→ **Directions**
Nothing past the line containing "substring_in needle hay'" belongs in the output. Copy exactly every line of the data below from the first up to and including it.

→ **Source data**
----

(** Values of the keyword arguments handed to the clients. *)
Inductive pyval : Type :=
  | PyInt (n : Z)
  | PyBool (b : bool).

(** [s] begins with [p]. *)
Fixpoint starts_with (p s : string) : bool :=
  match p, s with
  | EmptyString, _ => true
  | String a p', String b s' =>
      if Ascii.eqb a b then starts_with p' s' else false
  | String _ _, EmptyString => false
  end.

(** The test [needle in hay] on strings. *)
Fixpoint substring_in (needle hay : string) : bool :=
  starts_with needle hay ||
  match hay with
  | EmptyString => false
  | String _ hay' => substring_in needle hay'
  end.

Definition MONGODB_URL_default : string := "mongodb://localhost:27017".
Definition DATABASE_NAME_default : string := "pod_1".

Definition FREE_PLAN_RESUME_LIMIT : Z := 100.
Definition MAX_FILE_SIZE_MB : Z := 5.

Definition connection_options (MONGODB_URL : string) : gmap string pyval :=
  if substring_in "mongodb+srv://" MONGODB_URL then
    {[ "serverSelectionTimeoutMS" := PyInt 30000;
       "connectTimeoutMS" := PyInt 20000;
       "socketTimeoutMS" := PyInt 20000;
       "retryWrites" := PyBool true ]}
  else if substring_in "mongodb://" MONGODB_URL
          && substring_in "mongodb.net" MONGODB_URL then
    {[ "tls" := PyBool true;
       "tlsAllowInvalidCertificates" := PyBool false;
       "serverSelectionTimeoutMS" := PyInt 30000;
       "connectTimeoutMS" := PyInt 20000;
       "socketTimeoutMS" := PyInt 20000;
       "retryWrites" := PyBool true ]}
  else ∅.

(** What a client is constructed from: the URL and the keyword
    arguments. *)
Record client_args : Type := mk_client_args {
  host : string;
  kwargs : gmap string pyval
}.

(** [MongoClient(MONGODB_URL, **connection_options)] *)
Definition client (MONGODB_URL : string) : client_args :=
  mk_client_args MONGODB_URL (connection_options MONGODB_URL).

(** [AsyncIOMotorClient(MONGODB_URL, **connection_options)] *)
Definition async_client (MONGODB_URL : string) : client_args :=
  mk_client_args MONGODB_URL (connection_options MONGODB_URL).

End Database.

(** ** Bookkeeping over sequences of calls *)

(** Which helper a call is. *)
Definition is_upload (c : call) : bool :=
  match c with TrackResumeUpload _ _ => true | _ => false end.

Definition is_matching (c : call) : bool :=
  match c with TrackMatchingRequest _ _ => true | _ => false end.

Definition is_ai_call (c : call) : bool :=
  match c with TrackAIAgentCall _ _ _ => true | _ => false end.

Definition is_login (c : call) : bool :=
  match c with TrackUserLogin _ => true | _ => false end.
(** The rounded sum is the sum, or, for an odd sum beyond [2^53], one of
    its two even neighbours. *)
Lemma double_sum_cases x y :
  double_sum x y = x + y
  ∨ (2 ^ 53 < Z.abs (x + y)
     ∧ ∃ k, x + y = 2 * k + 1
            ∧ (double_sum x y = 2 * k ∨ double_sum x y = 2 * k + 2)).
Proof.
  unfold double_sum. case_bool_decide as Hsafe; [by left|].
  destruct (Z.even (x + y)) eqn:Heven; [by left|].
  right. split; [lia|]. exists ((x + y) `div` 2).
  pose proof (Z.div_mod (x + y) 2) as Hdiv.
  pose proof (Zmod_even (x + y)) as Hmod. rewrite Heven in Hmod.
  split; [lia|]. case_bool_decide; lia.
Qed.

Lemma double_sum_exact x y :
  Z.abs (x + y) ≤ 2 ^ 53 → double_sum x y = x + y.
Proof. intros Hsafe. unfold double_sum. by rewrite bool_decide_eq_true_2. Qed.

(** The click on a back ellipsis: the ceiling of half the rounded sum is the
    ceiling of half the sum, or one less when the sum was rounded down. *)
Lemma back_target_cases x y :
  let t := ceil_half (double_sum x y) in
  (x + y ≤ 2 * t < x + y + 2)
  ∨ (2 ^ 53 < Z.abs (x + y) ∧ 2 * t = x + y - 1).
Proof.
  intros t. subst t. pose proof (ceil_half_spec (double_sum x y)) as Hceil.
  destruct (double_sum_cases x y) as [Heq|(Hbig & k & Hk & [Heq|Heq])];
    rewrite Heq in *; [left; lia|right; lia|left; lia].
Qed.

(** ** [updateTotalPages] and the construction *)

(** C8: [updateTotalPages] sets [totalPages] to [max newTotal 1] and
    [lastPage] to [totalPages - 1] for every integer; on [0] and [-5] the
    state ends with one page and last page [0]; [usePagination] clamps the
    [totalPages] of its options the same way.  Both are total functions:
    no input is rejected. *)
Theorem updateTotalPages_clamps :
  (∀ n p,
     totalPages (updateTotalPages n p) = Z.max n 1
     ∧ lastPage (updateTotalPages n p) = totalPages (updateTotalPages n p) - 1
     ∧ 1 ≤ totalPages (updateTotalPages n p))
  ∧ (∀ p,
       totalPages (updateTotalPages 0 p) = 1
       ∧ lastPage (updateTotalPages 0 p) = 0
       ∧ totalPages (updateTotalPages (-5) p) = 1
       ∧ lastPage (updateTotalPages (-5) p) = 0)
  ∧ (∀ o,
       totalPages (usePagination o) = Z.max (opt_totalPages o) 1
       ∧ lastPage (usePagination o) = totalPages (usePagination o) - 1).
Proof. repeat split; simpl; lia. Qed.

----

→ **Written answer**
(** Values of the keyword arguments handed to the clients. *)
Inductive pyval : Type :=
  | PyInt (n : Z)
  | PyBool (b : bool).

(** [s] begins with [p]. *)
Fixpoint starts_with (p s : string) : bool :=
  match p, s with
  | EmptyString, _ => true
  | String a p', String b s' =>
      if Ascii.eqb a b then starts_with p' s' else false
  | String _ _, EmptyString => false
  end.

(** The test [needle in hay] on strings. *)
Fixpoint substring_in (needle hay : string) : bool :=
  starts_with needle hay ||
  match hay with
  | EmptyString => false
  | String _ hay' => substring_in needle hay'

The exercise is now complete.